Definition sv_new_cap (cap : Z) : svector := mkVec cap 0 (replicate (Z.to_nat cap) None).
Definition sv_new : svector := sv_new_cap 100.

Definition sv_empty (v : svector) : bool := v_size v =? 0.
Definition sv_back (v : svector) : option T := x ← slot (v_head v) (u64 (v_size v - 1)); x.

Definition sv_pop_back (v : svector) : option svector :=
  if v_size v >? 0 then
    let sz := u64 (v_size v - 1) in
    h ← set_slot (v_head v) sz None;
    Some (mkVec (v_cap v) sz h)
  else Some v.

Definition realloc (blk : list (option T)) (n : nat) : list (option T) :=
  take n blk ++ replicate (n - length blk) None.

(** [_cap] stays what it was. *)
Definition sv_push_back (v : svector) (t : T) : option svector :=
  let h := if v_size v >=? v_cap v then realloc (v_head v) (Z.to_nat (u64 (v_cap v * 2))) else v_head v in
  h ← set_slot h (v_size v) (Some t);
  Some (mkVec (v_cap v) (u64 (v_size v + 1)) h).

(** The destructors run on [0 .. _size - 1]. *)
Definition sv_clear (v : svector) : option svector :=
  if v_size v <=? Z.of_nat (length (v_head v)) then
    Some (mkVec (v_cap v) 0 (replicate (Z.to_nat (v_size v)) None ++ drop (Z.to_nat (v_size v)) (v_head v)))
  else None.

Definition sv_swap (v o : svector) : svector * svector := (o, v).

Definition vrep (v : svector) (xs : list T) : Prop :=
  1 <= v_cap v < 2 ^ 61 ∧ v_size v = Z.of_nat (length xs) ∧
  (Z.of_nat (length (v_head v)) = v_cap v ∧ v_size v <= v_cap v ∨
   Z.of_nat (length (v_head v)) = 2 * v_cap v ∧ v_size v <= 2 * v_cap v) ∧
  ∀ i x, xs !! i = Some x → v_head v !! i = Some (Some x).
Lemma prepared_ready a c :
  prepared a c →
  ∃ c1 s, (if ScClient_IsConnected c then (true, c) else ScClient_Reconnect (at_connect a) c) = (true, c1) ∧
    sc_socket c1 = Some s ∧ sync_clean s ∧ buf_wf (sc_sndbuffer s) ∧
    _packidx (sc_base c1) = _packidx (sc_base c) ∧ _request (sc_base c1) = _request (sc_base c).
Proof.
  intros [Hw [(s & Hs & Hc & Hsw)|[Hc Ha]]].
  - unfold ScClient_IsConnected. rewrite Hs. destruct Hc as (Hf & Hc). unfold SyncConnector_IsConnected. rewrite Hf.
    exists c, s. by split_and!.
  - rewrite Hc, Ha. eexists _, _. split; [done|]. cbn [sc_socket ScClient_SetTimeOut]. split; [done|].
    split; [apply new_sync_clean|]. split; [|done]. apply (buf_at_wf _ [] 0), buf_at_new.
Qed.

(** A round whose request goes out and whose reply comes back: the call ends with 0 when the
    reply carries the request's number, and the connection is dropped otherwise. *)
Lemma round_replied env n cnt code way t msg c preply wires ns srest chunks rrest rnow w rt i d :
  let a := env cnt in
  let idx := u32 (_packidx (sc_base c) + 1) in
  let req := call_bytes (u32 way) (u32 t) idx msg in
  prepared a c → 12 + Z.of_nat (length msg) <= SYNC_LIMIT →
  at_send a = map (λ n, SendCount (Z.of_nat n)) ns ++ srest →
  counts_ok (length (frame_bytes (at_now a) req)) ns →
  at_recv a = map RecvBytes chunks ++ rrest →
  Forall (λ d, d ≠ [] ∧ (length d ≤ Z.to_nat M_SOCKET_READ_SIZE)%nat) chunks →
  concat chunks = frame_bytes rnow (call_bytes w rt i d) → 12 + Z.of_nat (length d) <= SYNC_LIMIT →
  0 <= w < 2 ^ 32 → 0 <= rt < 2 ^ 32 → 0 <= i < 2 ^ 32 →
  ∃ c' s', sc_socket c' = Some s' ∧ sync_clean s' ∧ buf_wf (sc_sndbuffer s') ∧
    buf_view (msgbuffer (sc_reader s')) = d ∧
    buf_wf (_request (sc_base c')) ∧ _packidx (sc_base c') = idx ∧
    Sync_loop env (S n) cnt code way t msg (Z.of_nat (length msg)) c preply wires =
      if i =? idx then Some (Returns (0, c', Some (sc_made c'), wires ++ [frame_bytes (at_now a) req]))
      else Sync_loop env n (S cnt) (-3) way t msg (Z.of_nat (length msg)) (ScClient_Close c')
             (Some (sc_made c')) (wires ++ [frame_bytes (at_now a) req]).
Proof.
  intros a idx req Hp Hm Hsend Hns Hrecv Hch Hcat Hd Hwb Htb Hib. unfold SYNC_LIMIT, hdrlen in Hm, Hd.
  destruct (prepared_ready _ _ Hp) as (c1 & s & E1 & Hs & Hcl & Hsw & Hidx & Hreq).
  destruct Hp as [Hrw _]. cbn [Sync_loop]. fold a. rewrite E1. cbn [negb].
  rewrite <- Hreq in Hrw. destruct (FillRequest_ok (sc_base c1) way t msg Hrw) as (b & Eb & Hbw & Hbv); [lia|].
  rewrite Hidx in Eb, Hbv. fold idx in Eb, Hbv. fold req in Hbv. rewrite Eb, Hs. cbn [mbind option_bind _request].
  rewrite Send_view, Hbv, Hsend by done. pose proof (proj1 Hcl) as Hfl.
  assert (length req = 12 + length msg)%nat as Hlr by apply length_call.
  destruct (Send_counts (at_now a) s req ns srest Hfl Hsw) as (sb & Es & Hsb);
    [unfold SYNC_LIMIT, hdrlen; lia|done|]. rewrite Es. cbn [mbind option_bind negb].
  rewrite Hrecv.
  destruct (Recv_packet rnow (with_snd s sb) (call_bytes w rt i d) chunks rrest) as (s2 & Er & Hv2 & Hcl2);
    [done|rewrite length_call; unfold SYNC_LIMIT, hdrlen; lia|done|done|].
  pose proof (Recv_snd _ _ _ _ _ Er) as Hsb2. cbn [with_snd sc_sndbuffer] in Hsb2.
  rewrite Er. cbn [mbind option_bind]. pose proof Hcl2 as (Hf2 & Hrs2 & Hz2 & Hw2 & Hrb2).
  destruct (CheckReply_ok (mkBase (_ip (sc_base c1)) (_port (sc_base c1)) (_timeo_c (sc_base c1))
    (_timeo_rw (sc_base c1)) idx b) _ _ _ _ _ Hw2 Hv2 Hwb Htb Hib) as (b3 & E3 & Hw3 & Hv3).
  rewrite E3. cbn [mbind option_bind _packidx].
  exists (mkSc (mkBase (_ip (sc_base c1)) (_port (sc_base c1)) (_timeo_c (sc_base c1)) (_timeo_rw (sc_base c1)) idx b)
    (Some (mkSync (sc_flag s2) (mkReader b3 (curheader (sc_reader s2))) (sc_readbuf s2) (sc_readsize s2) (sc_sndbuffer s2)))
    (sc_made c1)), (mkSync (sc_flag s2) (mkReader b3 (curheader (sc_reader s2))) (sc_readbuf s2) (sc_readsize s2) (sc_sndbuffer s2)).
  cbn [sc_socket sc_base _request _packidx sc_made sc_sndbuffer sc_reader msgbuffer].
  split; [done|]. split; [by split_and!|]. split; [by rewrite Hsb2|]. split; [done|].
  split; [done|]. split; [done|]. destruct (i =? idx); reflexivity.
Qed.
End rounds.

(** ** The result codes, on every execution *)

Section codes.
Context `{Malloc}.

(** The two ways a call ends: with a live reply that passed the check, or without a
    connection. *)
Definition call_ended (code : Z) (c : ScClient) (preply : option nat) : Prop :=
  (code = 0 ∧ preply = Some (sc_made c) ∧
   ∃ s b, sc_socket c = Some s ∧ CheckReply (sc_base c) (Some b) = Some (true, Some (msgbuffer (sc_reader s)))) ∨
  ((code = -2 ∨ code = -3) ∧ sc_socket c = None).

Lemma Reconnect_false ok c c' : ScClient_Reconnect ok c = (false, c') → sc_socket c' = None.
Proof. unfold ScClient_Reconnect. destruct ok; cbn; [done|]. by intros [= <-]. Qed.

Lemma Close_socket c : sc_socket (ScClient_Close c) = None.
Proof. unfold ScClient_Close. destruct (sc_socket c) eqn:E; [done|by rewrite E]. Qed.

Lemma CheckReply_true base r b : CheckReply base r = Some (true, b) → is_Some r ∧ is_Some b.
Proof.
  unfold CheckReply. destruct r as [r|]; [|done].
  do 3 (destruct (Buffer_Read_u32 _ _) as [[? ?]|]; [|done]; cbn [mbind option_bind]).
  destruct (negb _); [done|]. intros [= <-]. by split; eexists.
Qed.

Lemma Sync_loop_ends env way t msg len n : ∀ cnt code c preply wires code' c' preply' wires',
  Sync_loop env n cnt code way t msg len c preply wires = Some (Returns (code', c', preply', wires')) →
  (n ≠ 0%nat ∨ (code = -2 ∨ code = -3) ∧ sc_socket c = None) →
  call_ended code' c' preply' ∧ (length wires' ≤ length wires + n)%nat.
Proof.
  induction n as [|n IH]; intros cnt code c preply wires code' c' preply' wires' E Hn.
  { injection E as <- <- <- <-. split; [right; naive_solver|lia]. }
  cbn [Sync_loop] in E.
  destruct (if ScClient_IsConnected c then _ else _) as [[|] c1] eqn:Er; cbn [negb] in E.
  2: { destruct (ScClient_IsConnected c); [done|]. apply Reconnect_false in Er.
       destruct (IH _ _ _ _ _ _ _ _ _ E) as [? ?]; [right; auto|]. split; [done|lia]. }
  destruct (FillRequest _ _ _ _ _) as [base|]; [|done]. destruct (sc_socket c1) as [s|]; [|done].
  cbn [mbind option_bind] in E.
  destruct (SyncConnector_Send _ _ _ _ _) as [[[[[[|] s1] w] ?]|]|]; [| |done|done]; cbn [mbind option_bind negb] in E.
  2: { destruct (IH _ _ _ _ _ _ _ _ _ E) as [? Hl]; [right; split; [auto|apply Close_socket]|].
       rewrite length_app in Hl. cbn [length] in Hl. split; [done|lia]. }
  destruct (SyncConnector_Recv _ _) as [[[[got s2] ?]|]|]; [|done|done]; cbn [mbind option_bind] in E.
  destruct (CheckReply base _) as [[[|] b]|] eqn:Ec; [| |done]; cbn [mbind option_bind] in E.
  - destruct (CheckReply_true _ _ _ Ec) as [[x Hx] [b' ->]]. destruct got; [|done].
    injection E as <- <- <- <-. split; [|rewrite length_app; cbn [length]; lia].
    left. split_and!; try done. eexists _, _. split; [done|]. cbn [sc_base sc_reader msgbuffer]. exact Ec.
  - destruct (IH _ _ _ _ _ _ _ _ _ E) as [? Hl]; [right; split; [auto|apply Close_socket]|].
    rewrite length_app in Hl. cbn [length] in Hl. split; [done|lia].
Qed.
End codes.

Section properties.
Context `{Malloc}.

(** C32: whatever the network does, a call that returns gives 0, -2 or -3 - never the -1 for a
    time-out that its comment promises - after at most two attempts; with 0 the reply pointer is
    that of the live connector, whose buffer passed the check of the request's number,
    and otherwise the client is left without a connection. *)
Theorem sync_call_codes env way t msg len c preply code c' preply' wires :
  ScClient_Sync env way t msg len c preply = Some (Returns (code, c', preply', wires)) →
  (code = 0 ∨ code = -2 ∨ code = -3) ∧ (length wires ≤ 2)%nat ∧
  (code = 0 → preply' = Some (sc_made c') ∧
     ∃ s b, sc_socket c' = Some s ∧
       CheckReply (sc_base c') (Some b) = Some (true, Some (msgbuffer (sc_reader s)))) ∧
  (code ≠ 0 → sc_socket c' = None).
Proof.
  intros E. destruct (Sync_loop_ends _ _ _ _ _ _ _ _ _ _ _ _ _ _ _ E) as [Hc Hl]; [by left|].
  cbn [length plus] in Hl. destruct Hc as [(-> & Hp & Hs)|[Hc Hs]]; split_and!; try done; naive_solver.
Qed.

(** C7: one call end to end.  The client's request goes out as one frame; a server that gets
    this frame answers, through its idle connection, with one frame; and a client that gets that
    frame, in any chunks, returns 0 with exactly the handler's answer to the message, ready
    for the next call. *)
Theorem sync_call_roundtrip `{!ServerHandler Hd St} env c t msg ns srest hs info h st sock snow buffer :
  let a := env 0%nat in
  let req := call_bytes M_TWOWAY_TYPE (u32 t) (u32 (_packidx (sc_base c) + 1)) msg in
  let ans := (serve h st t msg).2 in
  let rep := call_bytes M_TWOWAY_TYPE (u32 t) (u32 (_packidx (sc_base c) + 1)) ans in
  prepared a c → - 2 ^ 31 <= t < 2 ^ 31 →
  12 + Z.of_nat (length msg) <= SYNC_LIMIT → 12 + Z.of_nat (length ans) <= SYNC_LIMIT →
  at_send a = map (λ n, SendCount (Z.of_nat n)) ns ++ srest →
  counts_ok (length (frame_bytes (at_now a) req)) ns →
  hs !! Z.to_nat (si_id info) = Some (Some h) → buf_wf (si_buffer info) → sock_idle sock →
  buf_at buffer (frame_bytes (at_now a) req) 8 →
  (∃ info' sock' b', ScServer_OnReceiveData hs false snow st (Some info) sock buffer =
     Some ((serve h st t msg).1, Some info', sock', b', [ActSendSome (frame_bytes (u32 snow) rep)])) ∧
  (∀ chunks rrest, at_recv a = map RecvBytes chunks ++ rrest →
     Forall (λ d, d ≠ [] ∧ (length d ≤ Z.to_nat M_SOCKET_READ_SIZE)%nat) chunks →
     concat chunks = frame_bytes (u32 snow) rep →
     ∃ c' s', ScClient_SyncCall env t msg (Z.of_nat (length msg)) c =
         Some (Returns (0, c', Some (sc_made c'), [frame_bytes (at_now a) req])) ∧
       sc_socket c' = Some s' ∧ buf_view (msgbuffer (sc_reader s')) = ans ∧ ∀ a', prepared a' c').
Proof.
  intros a req ans rep Hp Ht Hm Hans Hsend Hns Hh Hi Hsock Hb. set (idx := u32 (_packidx (sc_base c) + 1)) in *.
  assert (0 <= u32 t < 2 ^ 32) as Htb by apply u32_bound. assert (0 <= idx < 2 ^ 32) as Hib by apply u32_bound.
  assert (length req = 12 + length msg)%nat as Hlr by apply length_call.
  assert (length rep = 12 + length ans)%nat as Hlp by apply length_call.
  unfold SYNC_LIMIT, hdrlen in Hm, Hans. split.
  - assert (sc_answer (Some h) st req = ((serve h st t msg).1, Some rep)) as Ea.
    { apply sc_answer_call; done. }
    pose proof (answered_word false snow (at_now a) hs (Some h) st info sock req buffer Hh Hi
      ltac:(lia) ltac:(unfold M_SOCKET_PACK_SIZE; lia) Hb) as Hx. rewrite Ea in Hx. cbn [snd fst answered] in Hx.
    destruct (Send_idle snow sock rep Hsock) as (s' & Es); [unfold M_SOCKET_PACK_SIZE; lia|].
    destruct (Hx ltac:(intros ? [= <-]; lia) _ _ _ Es) as (info' & b' & -> & _). by eexists _, _, _.
  - intros chunks rrest Hrecv Hch Hcat.
    destruct (round_replied env 1 0 0 M_TWOWAY_TYPE t msg c None [] ns srest chunks rrest (u32 snow)
      M_TWOWAY_TYPE (u32 t) idx ans) as (c' & s' & Hs' & Hcl & Hsb & Hv & Hrw & Hidx & E);
      try done.
    fold idx in E. rewrite Z.eqb_refl in E. exists c', s'. split; [exact E|]. split_and!; try done.
    intros a'. split; [done|]. left. by exists s'.
Qed.
(** [GetTcpSocketContext], [GetTcpConnectorContext]: the socket of a descriptor. *)
Definition GetTcpSocketContext (fd : Z) (a : application) : option nat :=
  c_ptr <$> cs_find fd (ctxs (a_sock a)).
Definition GetTcpConnectorContext (fd : Z) (a : application) : option nat :=
  c_ptr <$> cs_find fd (ctxs (a_conn a)).

(** What the I/O threads do. *)
Inductive callback :=
| CbConnected (ptr : nat) | CbDisconnected (ptr : nat) | CbData (ptr : nat) (buffer : Buffer)
| CbConnectedC (ptr : nat) (error : bool) | CbDisconnectedC (ptr : nat) | CbDataC (ptr : nat) (buffer : Buffer).

Definition do_callback (a : application) (c : callback) : option application :=
  match c with
  | CbConnected p => OnConnected_sock p a
  | CbDisconnected p => OnDisconnected_sock p a
  | CbData p b => OnReceiveData_sock p b a
  | CbConnectedC p err => OnConnected_conn p err a
  | CbDisconnectedC p => OnDisconnected_conn p a
  | CbDataC p b => OnReceiveData_conn p b a
  end.

Fixpoint do_callbacks (a : application) (cs : list callback) : option application :=
  match cs with
  | [] => Some a
  | c :: cs => a ← do_callback a c; do_callbacks a cs
  end.

(** One turn of [Run]'s loop, with the callbacks that come between its critical sections. *)
Definition Run_round (e : env) (mid : list callback) (a : application) : option (application * list app_ev) :=
  let '(a, ev1) := Run_tick e a in
  let a := Run_swap a in
  a ← do_callbacks a mid;
  '(a, ev2) ← Run_proc e a;
  a ← Run_recycle a;
  Some (a, ev1 ++ ev2).

Inductive app_op := OpCallback (c : callback) | OpRound (e : env) (mid : list callback).

(** An execution until [gAppExist] is set, then [OnExit]. *)
Fixpoint Run_ops (ops : list app_op) (a : application) : option (application * list app_ev) :=
  match ops with
  | [] => Some (a, [])
  | OpCallback c :: ops => a ← do_callback a c; Run_ops ops a
  | OpRound e mid :: ops =>
      '(a, ev1) ← Run_round e mid a;
      '(a, ev2) ← Run_ops ops a;
      Some (a, ev1 ++ ev2)
  end.

Definition Run (ops : list app_op) (a : application) : option (application * list app_ev) :=
  '(a, ev) ← Run_ops ops a; Some (a, ev ++ [EvExit]).
End app.
(* ===== verification/AppSpec.v ===== *)
(** * The application's message loop: what it promises

    A queue of messages as values, for the accepted sockets ([KSocket]) alone: the
    callbacks append to it, a round of the main loop hands every message of the queue to
    the application in order, and the contents of used messages come back to the callbacks.
    [App.Run] is proved to behave like it in AppProps.v.

    A message is its socket, its type and the bytes its buffer holds.  The contexts are a
    map; only the order of equal times in the expiry check, and the bytes of a buffer's
    block beyond what was written to it, are left open. *)

From Stdlib Require Import ZArith Lia List Sorting.Sorted Strings.Byte Init.Byte.
From stdpp Require Import base numbers list option gmap.
From S2P Require Import Prelude Buffer SList Timestamp App.

Record smsg := SMsg { s_ptr : nat; s_type : msg_type; s_bytes : list byte }.

Record mach := Mach {
  m_pend : list smsg;            (** queued *)
  m_pool : list (list byte);     (** what the buffers of the used messages hold *)
  m_ctxs : gmap Z Context;
  m_now : timestamp;
  m_expire : option timestamp;
  m_reload : option timestamp
}.

Definition mach_new (now : timestamp) : mach := Mach [] [] ∅ now None None.

(** ** The callbacks *)

Definition socket_callback (c : callback) : Prop :=
  match c with
  | CbConnected _ | CbDisconnected _ => True
  | CbData _ b => buf_wf b
  | _ => False
  end.

Definition callback_info (c : callback) : nat * msg_type :=
  match c with
  | CbConnected p | CbConnectedC p _ => (p, M_SOCKET_IN)
  | CbDisconnected p | CbDisconnectedC p => (p, M_SOCKET_OUT)
  | CbData p _ | CbDataC p _ => (p, M_SOCKET_DATA)
  end.

Definition callback_data (c : callback) : list byte :=
  match c with CbData _ b | CbDataC _ b => buf_view b | _ => [] end.

(** A callback queues a message; its bytes follow those of the used message it takes. *)
Definition spec_callback (m : mach) (c : callback) : mach :=
  let msg := SMsg (callback_info c).1 (callback_info c).2 (default [] (head (m_pool m)) ++ callback_data c) in
  Mach (m_pend m ++ [msg]) (tail (m_pool m)) (m_ctxs m) (m_now m) (m_expire m) (m_reload m).

(** ** The main loop *)

Section spec.
Context (client_in client_out : list byte).

Definition note (cmd : Z) (fd : Z) (str : list byte) : app_ev :=
  EvProc fd (set_cmd AppHeadFrame_new cmd) str (Z.of_nat (length str)).

(** What the application is told of a message, one event each, and the contexts after
    it.  [junk] is what the buffer's block holds beyond the message's bytes. *)
Inductive spec_message (e : env) (now : Z) : smsg → gmap Z Context → list app_ev → gmap Z Context → Prop :=
| sm_in p bs M :
    M !! e_fd e p = None →
    spec_message e now (SMsg p M_SOCKET_IN bs) M [note CMD_SOCKET_CLIENT_IN (e_fd e p) client_in]
      (<[e_fd e p := mkCtx (e_fd e p) 0 (u32 now) p]> M)
| sm_in_twice p bs M :
    M !! e_fd e p ≠ None → spec_message e now (SMsg p M_SOCKET_IN bs) M [EvClose p] M
| sm_out p bs M :
    spec_message e now (SMsg p M_SOCKET_OUT bs) M [note CMD_SOCKET_CLIENT_OUT (e_fd e p) client_out]
      (delete (e_fd e p) M)
| sm_data p bs junk M c :
    M !! e_fd e p = Some c → 1024 <= Z.of_nat (length (bs ++ junk)) →
    let frame := frame_of (take FRAME_SIZE (bs ++ junk)) in
    spec_message e now (SMsg p M_SOCKET_DATA bs) M
      [EvProc (e_fd e p) frame (drop FRAME_SIZE (bs ++ junk)) (cmd_length frame)]
      (<[e_fd e p := mkCtx (c_fd c) (s32 (c_msgcount c + 1)) (u32 now) (c_ptr c)]> M)
| sm_data_unknown p bs M :
    M !! e_fd e p = None → spec_message e now (SMsg p M_SOCKET_DATA bs) M [EvNotFound (e_fd e p)] M.

Inductive spec_messages (e : env) (now : Z) : list smsg → gmap Z Context → list app_ev → gmap Z Context → Prop :=
| sms_nil M : spec_messages e now [] M [] M
| sms_cons msg msgs M M1 M2 ev1 ev2 :
    spec_message e now msg M ev1 M1 → spec_messages e now msgs M1 ev2 M2 →
    spec_messages e now (msg :: msgs) M (ev1 ++ ev2) M2.

(** The idle contexts, oldest first, up to the first that is recent or not connected. *)
Definition expired (now : Z) (connected : nat → bool) (M : gmap Z Context) (evs : list app_ev) : Prop :=
  ∃ cs1 cs2, cs1 ++ cs2 ≡ₚ (map_to_list M).*2 ∧ Sorted (λ c d, c_tt c <= c_tt d) (cs1 ++ cs2) ∧
    evs = map (λ c, EvClose (c_ptr c)) cs1 ∧
    Forall (λ c, 10 <= now - c_tt c ∧ connected (c_ptr c) = true) cs1 ∧
    (∀ c, head cs2 = Some c → now - c_tt c < 10 ∨ connected (c_ptr c) = false).

(** The clock: the expiry check every 15 seconds when it moved, the reload check every 3. *)
Definition spec_tick (e : env) (m : mach) (evs : list app_ev) (m' : mach) : Prop :=
  let moved := millisecond (e_now e) >? millisecond (m_now m) in
  let now := if moved then e_now e else m_now m in
  let last := default (e_clock e) (m_expire m) in
  let expire := moved && (second now - second last >=? 15) in
  let rlast := default (e_clock e) (m_reload m) in
  let reload := second now - second rlast >? 2 in
  ∃ closes,
    (if expire then expired (second now) (e_connected e) (m_ctxs m) closes else closes = []) ∧
    evs = closes ++ (if reload && e_reload e then [EvReload] else []) ∧
    m' = Mach (m_pend m) (m_pool m) (m_ctxs m) now
           (if moved then Some (if expire then now else last) else m_expire m)
           (Some (if reload then now else rlast)).

(** A round: everything queued is handed over in order, then its buffers are kept for the
    callbacks, 5000 at most. *)
Inductive spec_round (e : env) (mid : list callback) (m : mach) : list app_ev → mach → Prop :=
| SpecRound ev1 m1 m2 ev2 M :
    spec_tick e m ev1 m1 →
    m2 = fold_left spec_callback mid (Mach [] (m_pool m1) (m_ctxs m1) (m_now m1) (m_expire m1) (m_reload m1)) →
    spec_messages e (second (m_now m1)) (m_pend m1) (m_ctxs m1) ev2 M →
    spec_round e mid m (ev1 ++ ev2)
      (Mach (m_pend m2)
         (m_pool m2 ++ take (5000 - length (m_pool m2)) (map s_bytes (m_pend m1)))
         M (m_now m2) (m_expire m2) (m_reload m2)).

Inductive spec_ops : list app_op → mach → list app_ev → mach → Prop :=
| so_nil m : spec_ops [] m [] m
| so_callback c ops m evs m' :
    spec_ops ops (spec_callback m c) evs m' → spec_ops (OpCallback c :: ops) m evs m'
| so_round e mid ops m m1 m2 ev1 ev2 :
    spec_round e mid m ev1 m1 → spec_ops ops m1 ev2 m2 →
    spec_ops (OpRound e mid :: ops) m (ev1 ++ ev2) m2.

(** Nothing is left queued by a last round without callbacks. *)
Lemma spec_ops_drained ops m evs m' e :
  spec_ops ops m evs m' → list.last ops = Some (OpRound e []) → m_pend m' = [].
Proof.
  induction 1 as [m|c ops m evs m' Hops IH|e' mid ops m m1 m2 ev1 ev2 Hr Hops IH]; [done|..].
  - destruct ops; [done|]. by rewrite last_cons_cons.
  - destruct ops as [|op ops]; [|by rewrite last_cons_cons]. intros [= -> ->].
    inversion Hops; subst. by inversion Hr; subst.
Qed.
End spec.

Problem statement: Copy each line of the listing above that contains the word "right".

Output:
  { injection E as <- <- <- <-. split; [right; naive_solver|lia]. }
       destruct (IH _ _ _ _ _ _ _ _ _ E) as [? ?]; [right; auto|]. split; [done|lia]. }
  2: { destruct (IH _ _ _ _ _ _ _ _ _ E) as [? Hl]; [right; split; [auto|apply Close_socket]|].
  - destruct (IH _ _ _ _ _ _ _ _ _ E) as [? Hl]; [right; split; [auto|apply Close_socket]|].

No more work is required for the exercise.